Running VScode on a compute node

Computing resources can be reserved and dedicated to run a Visual Studio server instance on our cluster. SLURM queuing engine will be used to provide access to available ressources directly from a VScode client.

Requirements

In summary, follow these steps:

  • Edit the extensions settings (Ctrl+Shift+P – Remote-SSH Settings):
  • Specify a SSH config file to store connection configurations (e.g. ~/.ssh/vscode-config)

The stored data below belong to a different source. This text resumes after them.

(* ===== verification/Default.v ===== *)
(** * The connectors the crate makes by itself

    [HttpConnector::new] takes the shared caching resolver [ARES]
    ([src/src/http/mod.rs]), and [HttpsConnector::new] that connector without
    the check of the scheme ([src/src/https/client.rs]).  The resolver of
    [Ares] is shown to be one the theorems of [Http] are about. *)
From S2P Require Import Prelude RustStd Io Uri Connect Net Dns Ares Http Https.

Section default.
Context {E : Type} `{AL : AresLib E, TL : TcpLib E, TG : Target}.

(** The sockets of the world outside, in the world with the cache. *)
Definition lift_call {A} (f : E → A * E) (w : world E) : A * world E :=
  let '(a, e) := f (env w) in (a, {| cell := cell w; env := e |}).

Definition lift_io {A} (m : io E A) : io (world E) A := lift_call m.

#[export] Instance tcp_world : TcpLib (world E) := {|
  Builder := Builder;
  StdStream := StdStream;
  TcpStream := TcpStream;
  ConnectFuture := ConnectFuture;
  Handle := Handle;
  Delay := Delay;
  handle_default := handle_default;
  new_v4 := lift_io new_v4;
  new_v6 := lift_io new_v6;
  set_reuse_address b r := lift_io (set_reuse_address b r);
  bind b a := lift_io (bind b a);
  to_tcp_stream b := lift_io (to_tcp_stream b);
  connect_std s a h := lift_call (connect_std s a h);
  connect_poll f := lift_call (λ e, connect_poll f e);
  set_keepalive s d := lift_io (set_keepalive s d);
  set_nodelay s v := lift_io (set_nodelay s v);
  peer_addr s := lift_io (peer_addr s);
  delay_new d := lift_call (delay_new d);
  delay_poll d := lift_call (λ e, delay_poll d e)
|}.

(** [lazy_static! ARES] is a [CAresResolverImpl]; its cache is in the world. *)
Definition ARES : CAresResolverImpl := MkCAresResolverImpl.

Definition HttpConnector_new (threads : N) : HttpConnector (W:=world E) (R:=CAresResolverImpl) :=
  new_with_resolver ARES.

(** [HttpsConnector::new_], given the TLS connector [new] built. *)
Definition HttpsConnector_new_ `{TLS : TlsLib TcpStream} (threads : N) (tls : TlsConnector)
    : HttpsConnector (HttpConnector (W:=world E) (R:=CAresResolverImpl)) :=
  let http := HttpConnector_new threads in
  let http := enforce_http http false in
  https_from http tls.

(** [HttpsConnector::new] with what [TlsConnector::builder().build()] gave;
    its error is a text. *)
Definition HttpsConnector_new `{TLS : TlsLib TcpStream} (threads : N) (built : TlsConnector + bytes)
    : HttpsConnector (HttpConnector (W:=world E) (R:=CAresResolverImpl)) + bytes :=
  match built with
  | inl tls => inl (HttpsConnector_new_ threads tls)
  | inr e => inr e
  end.

(** [HttpsConnector::new_with_resolver_], likewise. *)
Definition HttpsConnector_new_with_resolver_ {W R} `{TW : TcpLib W, TLS : TlsLib TcpStream}
    (resolver : R) (tls : TlsConnector) : HttpsConnector (HttpConnector (W:=W) (R:=R)) :=
  let http := new_with_resolver resolver in
  let http := enforce_http http false in
  https_from http tls.

Definition HttpsConnector_new_with_resolver {W R} `{TW : TcpLib W, TLS : TlsLib TcpStream}
    (resolver : R) (built : TlsConnector + bytes)
    : HttpsConnector (HttpConnector (W:=W) (R:=R)) + bytes :=
  match built with
  | inl tls => inl (HttpsConnector_new_with_resolver_ resolver tls)
  | inr e => inr e
  end.
End default.

(** ** The resolver keeps its contract *)

(** Asking c-ares and the clock keep the invariant of the world outside. *)
Class AresKeeps (E : Type) `{AL : AresLib E, WI : WorldInv E} := {
  query_a_keeps n e : world_inv e → world_inv (snd (query_a n e));
  cares_poll_keeps f e : world_inv e → world_inv (snd (cares_poll f e));
  instant_now_keeps e : world_inv e → world_inv (snd (instant_now e))
}.

Section contract.
Context {E : Type} `{AL : AresLib E, AA : !AresAnswers E, TL : TcpLib E, TG : Target}.
Context `{WI : WorldInv E, AK : !AresKeeps E, TC : !TcpContract E}.

#[export] Instance cached_world_inv : WorldInv (world E) :=
  λ w, cache_ok (cell w) ∧ world_inv (env w).

Lemma safe_lift {A} (m : io E A) Q : safe world_inv m Q → safe world_inv (lift_io m) Q.
Proof.
  intros Hm w [Hc He]. specialize (Hm _ He). unfold lift_io, lift_call.
  destruct (m (env w)) as [[a|e|p|] e']; [|done..]. by destruct Hm.
Qed.

#[export] Instance tcp_world_contract : TcpContract (world E).
Proof.
  refine (@Build_TcpContract (world E) tcp_world cached_world_inv
            (@target E TL WI TC) (@stream_peer E TL WI TC) _ _ _ _ _ _ _ _ _ _ _ _).
  - exact (safe_lift _ _ (new_v4_safe (W:=E))).
  - exact (safe_lift _ _ (new_v6_safe (W:=E))).
  - intros b r. exact (safe_lift _ _ (set_reuse_address_safe (W:=E) b r)).
  - intros b a. exact (safe_lift _ _ (bind_safe (W:=E) b a)).
  - intros b. exact (safe_lift _ _ (to_tcp_stream_safe (W:=E) b)).
  - intros s d. exact (safe_lift _ _ (set_keepalive_safe (W:=E) s d)).
  - intros s v. exact (safe_lift _ _ (set_nodelay_safe (W:=E) s v)).
  - intros s. exact (safe_lift _ _ (peer_addr_safe (W:=E) s)).
  - intros s a h w [Hc He]. pose proof (connect_std_ok (W:=E) s a h (env w) He) as H.
    change (connect_std s a h w) with (lift_call (@connect_std E TL s a h) w). unfold lift_call.
    destruct (@connect_std E TL s a h (env w)). by destruct H.
  - intros f w [Hc He]. pose proof (connect_poll_ok (W:=E) f (env w) He) as H.
    change (connect_poll f w) with (lift_call (@connect_poll E TL f) w). unfold lift_call.
    destruct (@connect_poll E TL f (env w)) as [[p f'] e]. by destruct H.
  - intros d w [Hc He]. pose proof (delay_new_ok (W:=E) d (env w) He) as H.
    change (delay_new d w) with (lift_call (@delay_new E TL d) w). unfold lift_call.
    by destruct (@delay_new E TL d (env w)).
  - intros d w [Hc He]. pose proof (delay_poll_ok (W:=E) d (env w) He) as H.
    change (delay_poll d w) with (lift_call (@delay_poll E TL d) w). unfold lift_call.
    by destruct (@delay_poll E TL d (env w)) as [[p d'] e].
Defined.

Lemma lookup_keeps name w o w' :
  lookup name w = (o, w') → world_inv (env w) → world_inv (env w').
Proof.
  unfold lookup. destruct (poisoned _); [by intros [= _ <-]|].
  destruct (_ !! name) as [[vec ttl]|]; [|by intros [= _ <-]].
  intros H Hw. pose proof (instant_now_keeps (env w) Hw).
  by destruct (instant_now (env w)); injection H as _ <-.
Qed.

Lemma ares_resolve_keeps n w f w' :
  ares_resolve n w = (f, w') → world_inv (env w) → world_inv (env w') ∧ f ≠ Done.
Proof.
  unfold ares_resolve. destruct (lookup _ w) as [[vec|] w1] eqn:El; intros H Hw;
    apply lookup_keeps in El; [|done| |done].
  - by injection H as <- <-.
  - pose proof (query_a_keeps (name_as_str n) (env w1) El).
    destruct (query_a _ _). by injection H as <- <-.
Qed.

Lemma ares_poll_keeps f w p f' w' :
  ares_poll f w = Ok (p, f', w') → world_inv (env w) → world_inv (env w').
Proof.
  destruct f as [fut n|vec|]; cbn [ares_poll]; [|by intros [= _ _ <-]|done].
  intros H Hw. pose proof (cares_poll_keeps fut (env w) Hw) as He.
  destruct (cares_poll fut (env w)) as [[q fut'] e]. cbn in He.
  destruct q as [|vals|err]; [by injection H as _ _ <-| |by injection H as _ _ <-].
  unfold add in H. cbn in H. destruct (poisoned _); [done|].
  pose proof (instant_now_keeps e He). destruct (instant_now e). cbn in H.
  by injection H as _ _ <-.
Qed.

(** [CAresResolverImpl] is a resolver that gives what c-ares answered. *)
#[export] Instance ares_contract : ResolveContract (world E) CAresResolverImpl.
Proof.
  refine {|
    gives n ip := ∃ vals, answers n vals ∧ ip ∈ V4 <$> vals;
    for_name f n := future_ok n f ∧ f ≠ Done
  |}.
  - intros r n w [Hc He]. cbn. destruct (ares_resolve n w) as [f w'] eqn:Er.
    pose proof (ares_resolve_keeps _ _ _ _ Er He) as [He' Hd].
    apply Ares.resolve_ok in Er as [Hcell Hok]; [|done]. split; [|done].
    split; [by rewrite Hcell|done].
  - intros f n w [Hc He] [Hf Hd]. cbn.
    pose proof (poll_ok n f w Hc Hf) as Hp.
    destruct (ares_poll f w) as [[[p f'] w']| |p|] eqn:Ep; [|done|by destruct Hp|done].
    pose proof (ares_poll_keeps _ _ _ _ _ Ep He) as He'.
    destruct Hp as (Hc' & Hf' & Hp). destruct p as [|a|e]; [done| |done].
    split; [done|]. destruct Hp as (_ & vals & Ha & ->). apply list.Forall_forall.
    intros ip Hip. by exists vals.
Defined.

Context `{UL : UriLib, HY : HyperLib, HX : !HyperExtra}.

(** The default connector, with the cache it shares: a connection is for
    the scheme [http], and its peer has the destination's port or 80, and an
    IPv4 address c-ares answered for the host, at any time, unless the host
    was an address itself. *)
Theorem default_connects_to_answers turn polls threads dst w s c w' :
  (∀ w, world_inv w → world_inv (turn w)) → world_inv w →
  http_connector turn polls (HttpConnector_new threads) dst w = (Ok (s, c), w') →
  scheme_is dst HTTP = true ∧
  ∃ host, uri_host (uri dst) = Some host ∧
    let port := dst_port_or_default dst in
    match try_parse host port with
    | Some l => stream_peer s ∈ iter l
    | None => ∃ vals ip, answers host vals ∧ ip ∈ vals ∧ stream_peer s = SockV4 ip port
    end.
Proof.
  intros Ht Hw Hc.
  destruct (http_connects_facts turn polls (HttpConnector_new threads) dst w s c w' Ht Hw Hc)
    as (host & Hh & Hs & Ha & _).
  split; [by apply Hs|]. exists host. split; [done|]. cbv zeta.
  unfold allowed in Ha. destruct (try_parse host _); [done|].
  destruct Ha as (ip & (vals & Hv & (a & -> & Hin)%list_elem_of_fmap) & Ha). by exists vals, a.
Qed.
End contract.

(** What the default HTTPS connector connects to. *)
Section https.
Context {E : Type} `{AL : AresLib E, AA : !AresAnswers E, TL : TcpLib E, TG : Target}.
Context `{WI : WorldInv E, AK : !AresKeeps E, TC : !TcpContract E}.
Context `{UL : UriLib, HY : HyperLib, HX : !HyperExtra, TLS : TlsLib (@TcpStream (world E) _)}.

(** The addresses a host stands for with the default resolver. *)
Definition default_address (host : bytes) (port : N) (a : SocketAddr) : Prop :=
  match try_parse host port with
  | Some l => a ∈ iter l
  | None => ∃ vals ip, answers host vals ∧ ip ∈ vals ∧ a = SockV4 ip port
  end.

(** C18: the whole stack of [HttpsConnector::new], the connector of the example
    program: a connection for an [https] URL is a stream whose TLS handshake
    succeeded for the host of the URL, over a TCP connection to an address
    that host stands for, on port 443 unless the URL has another; for another
    scheme it is that TCP connection, on port 80 by default. *)
Theorem default_https_connects turn polls n threads built self dst w s c w' :
  (∀ w, world_inv w → world_inv (turn w)) → world_inv w →
  HttpsConnector_new threads built = inl self →
  https_connect (CN:=http_connector turn polls) n self dst w = (Ok (s, c), w') →
  ∃ host tcp, uri_host (uri dst) = Some host ∧
    default_address host (dst_port_or_default dst) (stream_peer tcp) ∧
    match s with
    | Https t => dst_scheme dst = HTTPS ∧ ∃ tls, built = inl tls ∧
        handshakes (tls_connect tls host tcp) (Https.inner t)
    | Https.Http t => dst_scheme dst ≠ HTTPS ∧ t = tcp
    end.
Proof.
  intros Ht Hw Hself Hc. destruct built as [tl|]; [|done]. injection Hself as <-.
  apply (https_connect_facts (CN:=http_connector turn polls)) in Hc as (tcp & Hc & Hs).
  destruct (http_connects_facts turn polls _ dst w tcp c w' Ht Hw Hc) as (host & Hh & _ & Ha & _).
  exists host, tcp. split; [done|]. split.
  - unfold default_address. unfold allowed in Ha. destruct (try_parse host _); [done|].
    destruct Ha as (ip & (vals & Hv & (a & -> & Hin)%list_elem_of_fmap) & Ha). by exists vals, a.
  - destruct s as [t|t]; [by destruct Hs as (? & _ & ?)|]. destruct Hs as [? Hhs].
    split; [done|]. exists tl. split; [done|]. unfold dst_host in Hhs. by rewrite Hh in Hhs.
Qed.
End https.

(** ** A concrete run *)

Module Examples.
Import Http.Examples.

#[local] Existing Instance net.
#[local] Existing Instance not_windows.
#[local] Existing Instance any_world.
#[local] Existing Instance net_contract.
#[local] Existing Instance info_connected.
#[local] Existing Instance info_extra.
#[local] Existing Instance Simple.lib.

(** c-ares answers from the zone of [Ares.Examples]; the clock stands. *)
#[local] Instance net_ares : AresLib network := {|
  CAresFuture := bytes;
  query_a name e := (name, e);
  cares_poll f e := (Ready (Ares.Examples.zone f), f, e);
  instant_now e := (0%N, e)
|}.

#[local] Instance net_answers : AresAnswers network.
Proof.
  refine {| answers name vals := vals = Ares.Examples.zone name; is_query f name := f = name |}.
  - done.
  - by intros f name e ->.
Defined.

#[local] Instance net_keeps : AresKeeps network.
Proof. by split. Defined.

Definition start : world network :=
  {| cell := cache_default; env := Network [SockV4 a4 80] |}.

Lemma start_inv : world_inv start.
Proof.
  split; [split; [reflexivity|]|exact I].
  intros n vec ttl Hl. cbn in Hl. rewrite lookup_empty in Hl. discriminate Hl.
Qed.

Lemma default_connects_to_answers_witness :
  ∃ s c, fst (http_connector (λ w, w) 5 (HttpConnector_new 4) (simple_dst HTTP (b"a.org") None)
      start) = Ok (s, c) ∧
    ∃ vals ip, answers (b"a.org") vals ∧ ip ∈ vals ∧ stream_peer s = SockV4 ip 80.
Proof.
  assert (∀ A B : Prop, A → (A → B) → A ∧ B) as Hand by tauto.
  eexists (SockV4 a4 80), (false, Some (MkHttpInfo (SockV4 a4 80))).
  apply Hand; [vm_compute; reflexivity|]. intros Hrun.
  destruct (default_connects_to_answers (E:=network) (λ w, w) 5 4
              (simple_dst HTTP (b"a.org") None) start _ _ _ (λ w Hw, Hw) start_inv
              (injective_projections _ (_, _) Hrun eq_refl)) as (_ & host & Hh & Hp).
  cbn in Hh. injection Hh as <-. exact Hp.
Defined.

(** A TLS session remembers its host; the handshake blocks once. *)
#[local] Instance host_tls : TlsLib (@TcpStream (world network) tcp_world) := {|
  TlsConnector := unit;
  NativeTlsStream := bytes * SocketAddr;
  MidHandshake := bytes * SocketAddr;
  tls_connect _ host tcp := inr (WouldBlock (host, tcp));
  tls_handshake mid := inl mid
|}.

Definition open443 : world network :=
  {| cell := cache_default; env := Network [SockV4 a4 443] |}.

Definition built : TlsConnector + bytes := inl tt.
Definition stack := HttpsConnector_new_ (E:=network) (TLS:=host_tls) 4 (tt : TlsConnector).
Definition session : @TlsStream _ host_tls := MkTlsStream (TLS:=host_tls) (b"a.org", SockV4 a4 443).

Lemma default_https_connects_witness :
  ∃ c, fst (https_connect (CN:=http_connector (λ w, w) 5) 3 stack
      (simple_dst HTTPS (b"a.org") None) open443) = Ok (Https session, c) ∧
    ∃ tcp, default_address (b"a.org") 443 (stream_peer tcp) ∧
      handshakes (tls_connect (TlsLib:=host_tls) tt (b"a.org") tcp) (Https.inner session).
Proof.
  assert (∀ A B : Prop, A → (A → B) → A ∧ B) as Hand by tauto.
  exists (false, Some (MkHttpInfo (SockV4 a4 443))).
  apply Hand; [vm_compute; reflexivity|]. intros Hrun.
  destruct (default_https_connects (E:=network) (λ w, w) 5 3 4 built stack
    (simple_dst HTTPS (b"a.org") None) open443 _ _ _ (λ w Hw, Hw)
    ltac:(split; [split; [reflexivity|intros n vec ttl Hl; cbn in Hl; rewrite lookup_empty in Hl;
      discriminate Hl]|exact I]) eq_refl (injective_projections _ (_, _) Hrun eq_refl))
    as (host & tcp & Hh & Ha & _ & tl & Htl & Hhs).
  cbn in Hh. injection Hh as <-. injection Htl as <-. exists tcp. split; [exact Ha|exact Hhs].
Defined.
End Examples.
#[export] Instance gai_wakes {X} `{OS : Oneshot W, EX : !Executor W X GaiTask, OW : !OneshotWakes W} :
  ResolveWakes W (GaiResolver X).
Proof.
  refine (@Build_ResolveWakes W (GaiResolver X) gai_resolver WK
    (λ f w, registered w (rx_source (rx f))) _ _ _).
  - intros f w w' Hs. apply Hs.
  - intros [h] w [h'] w' Hp. cbn in Hp. unfold gai_future_poll in Hp.
    apply bind_Ok_inv in Hp as ([[p h2] w2] & Hr & Hp). destruct p; outcome_inv.
    by eapply rx_poll_registers.
  - intros [h] w Hr. destruct (rx_poll_waits h w Hr) as (h' & w' & E).
    cbn. unfold gai_future_poll. cbn [rx]. rewrite E. cbn. eauto.
Defined.

#[export] Instance threadpool_wakes `{GA : GetAddrInfo W, BL : Blocking W, BW : !BlockingWakes W} :
  ResolveWakes W TokioThreadpoolGaiResolver.
Proof.
  refine (@Build_ResolveWakes W TokioThreadpoolGaiResolver threadpool_resolver WK
    (λ f w, registered w thread_source) _ _ _).
  - intros f w w' Hs. apply Hs.
  - intros f w f' w' Hp. cbn in Hp. unfold threadpool_poll in Hp.
    destruct (blocking _ w) as [[|[l|e]|e] w2] eqn:Eb; outcome_inv. by eapply blocking_registers.
  - intros f w Hr.
    destruct (blocking_waits _ (to_socket_addrs (name_as_str (tg_name f)) 0) w Hr) as (w' & E).
    cbn. unfold threadpool_poll. rewrite E. eauto.
Defined.

(** A shared resolver's futures are the resolver's. *)
#[export] Instance arc_wakes {R} `{RV : Resolve W R, RW : !ResolveWakes W R} : ResolveWakes W (Arc R).
Proof.
  refine (@Build_ResolveWakes W (Arc R) arc_resolver WK (rests (R:=R)) _ _ _).
  - exact (rests_still (R:=R)).
  - exact (future_poll_rests (R:=R)).
  - exact (future_poll_waits (R:=R)).
Defined.
End gai.

(** ** A concrete run

    A network where attempts and the delay are events that have happened or
    not, and where polls ask for the events they wait for. *)
Module Examples.
Import Http.Examples.

Record events := Events {
  happened : list (option SocketAddr);
  asked : list (option SocketAddr)
}.

(** [Some a]: the attempt for [a] is decided; [None]: the delay is over. *)
Definition wait_event {A F} (s : option SocketAddr) (a : A) (f : F) (w : events)
    : poll A io_error * F * events :=
  if decide (s ∈ happened w) then (Ready a, f, w)
  else (NotReady, f, Events (happened w) (s :: asked w)).
(* ===== verification/Proxy.v ===== *)
(** * The proxy connector: [src/src/proxy/]

    [Intercept] says which destinations go through a proxy; [ProxyConnector]
    connects to the first proxy that matches: through a tunnel with TLS inside
    for [https], as it is otherwise ([mod.rs]); [ProxyStream] is the stream it
    gives ([stream.rs]).  The tunnel is the file [Tunnel]; [tokio_tls] and the
    typed headers are third-party code. *)
From S2P Require Import Prelude RustStd Io Uri Connect Tunnel.

(** A custom intercept is a function of scheme, host and port. *)
Record Custom := MkCustom { custom_fn : option bytes → option bytes → option N → bool }.

Definition custom_from (f : option bytes → option bytes → option N → bool) : Custom := MkCustom f.

Inductive Intercept :=
| All
| Http
| Https
| None_
| Custom_ (c : Custom).

Definition intercept_from (f : option bytes → option bytes → option N → bool) : Intercept :=
  Custom_ (custom_from f).

(** [trait Dst]. *)
Class Dst (D : Type) := {
  d_scheme : D → option bytes;
  d_host : D → option bytes;
  d_port : D → option N
}.

#[export] Instance uri_dst `{UL : UriLib} : Dst Uri := {|
  d_scheme u := scheme_as_str <$> scheme_part u;
  d_host := uri_host;
  d_port := uri_port_u16
|}.

#[export] Instance destination_dst `{UL : UriLib} : Dst Destination := {|
  d_scheme d := Some (dst_scheme d);
  d_host d := Some (dst_host d);
  d_port := dst_port
|}.

Definition matches {D} `{DS : Dst D} (self : Intercept) (uri : D) : bool :=
  match self with
  | All => true
  | Http => bool_decide (d_scheme uri = Some HTTP)
  | Https => bool_decide (d_scheme uri = Some HTTPS)
  | Custom_ c => custom_fn c (d_scheme uri) (d_host uri) (d_port uri)
  | None_ => false
  end.

(** [typed_headers]: credentials are printed to a header value, and inserted
    under the name of the header. *)
Class CredentialsLib `{HDR : HeaderLib} := {
  Credentials : Type;
  credentials_value : Credentials → HValue
}.

Definition AUTHORIZATION : bytes := b"authorization".
Definition PROXY_AUTHORIZATION : bytes := b"proxy-authorization".

(** [native_tls] and [tokio_tls] over streams of type [T]: building a default
    connector, and its [connect] awaited; an error is a text. *)
Class TokioTls (T : Type) := {
  NativeTlsConnector : Type;
  TlsStream : Type;
  native_tls_build : NativeTlsConnector + bytes;
  tokio_tls_connect : NativeTlsConnector → bytes → T → TlsStream + bytes
}.

(** [Display] of a URI. *)
Class UriText `{UL : UriLib} := uri_text : Uri → bytes.

(** [fn io_err] of an error with this text. *)
Definition io_err (e : bytes) : io_error := IoError Other e.
Definition result_io {A} (r : A + bytes) : outcome io_error A :=
  match r with inl a => Ok a | inr e => Err (io_err e) end.

(** [Display] of [connect::Error]. *)
Definition error_text (e : Error) : bytes := match e with Parse => b"Parse" end.

Section proxy.
Context `{UL : UriLib, HDR : HeaderLib, CL : !CredentialsLib}.

Record Proxy := MkProxy {
  intercept : Intercept;
  headers : HMap;
  px_uri : Uri
}.

Definition Proxy_new (intercept : Intercept) (uri : Uri) : Proxy := {|
  intercept := intercept;
  px_uri := uri;
  headers := hm_empty
|}.

Definition set_headers (self : Proxy) (h : HMap) : Proxy := MkProxy (intercept self) h (px_uri self).

Definition set_authorization (self : Proxy) (credentials : Credentials) : Proxy :=
  let v := credentials_value credentials in
  match intercept self with
  | Http => set_headers self (hm_insert (headers self) AUTHORIZATION v)
  | Https => set_headers self (hm_insert (headers self) PROXY_AUTHORIZATION v)
  | _ => set_headers self
           (hm_insert (hm_insert (headers self) AUTHORIZATION v) PROXY_AUTHORIZATION v)
  end.

Definition set_header (self : Proxy) (name : bytes) (value : HValue) : Proxy :=
  set_headers self (hm_insert (headers self) name value).

(** The getters. *)
Definition Proxy_intercept (self : Proxy) : Intercept := intercept self.
Definition Proxy_headers (self : Proxy) : HMap := headers self.
Definition Proxy_uri (self : Proxy) : Uri := px_uri self.

(** ** Destinations of proxies *)

Context `{BL : BytesLib, UT : !UriText}.

(** The result of a setter, as [map_err(io_err)] and [?] use it. *)
Definition setter (r : (unit + Error) * Destination) : outcome io_error Destination :=
  match r with
  | (inl _, dst) => Ok dst
  | (inr e, _) => Err (io_err (error_text e))
  end.

Definition proxy_dst (dst : Destination) (proxy : Uri) : outcome io_error Destination :=
  dst ← match scheme_part proxy with
        | Some s => setter (set_scheme dst (scheme_as_str s))
        | None => Err (io_err (b"proxy uri missing scheme: " ++ uri_text proxy))
        end;
  dst ← match uri_host proxy with
        | Some h => setter (set_host dst h)
        | None => Err (io_err (b"proxy uri missing host: " ++ uri_text proxy))
        end;
  lift (set_port dst (uri_port_u16 proxy)).
End proxy.

(** ** The connector *)

Section connector.
Context `{UL : UriLib, HDR : HeaderLib, BL : BytesLib, UT : !UriText, HY : HyperLib}.
Context {T : Type} `{BS : BufStream T, TT : TokioTls T}.

Inductive ProxyStream :=
| Regular (s : T)
| Secured (s : TlsStream).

  • Raise “Connect Timeout” to e.g. 300 seconds since the job scheduler may take some time to get the remote shell running

  • Enable “Enable Remote Command”

  • Enable “Use Local Server”

  • Enable “Enable Dynamic Forwarding”

 

and if desired, configure your SSH parameters to allow SSH-key access without password to our main server cluster.iric.ca.

Configuration

Edit the SSH config file specified above, typically in ~/.ssh/vscode-config, and add or customize definitions based on your computing requirements. For example:

Host cluster-vscode
HostName cluster.iric.ca
User gendrop
RemoteCommand /soft/bioinfo/vscode/vscode-shell-proxy.py -g bioinfo –salloc-arg=–cpus-per-task=2 –salloc-arg=–time=8:00:00 –salloc-arg=–mem-per-cpu 16g

Host cluster-vscode-gpu
HostName cluster.iric.ca
User gendrop
RemoteCommand /soft/bioinfo/vscode/vscode-shell-proxy.py -g bioinfo –salloc-arg=–cpus-per-task=4 –salloc-arg=–time=1:00:00 –salloc-arg=–gres=gpu:1 –salloc-arg=–mem-per-cpu=16g

Make sure to modify the user and SLURM group account to fit your Linux account.

Once saved, use the standard method to connect to a remote SSH server (Ctrl+Shift+P – Remote-SSH : Connect to Host).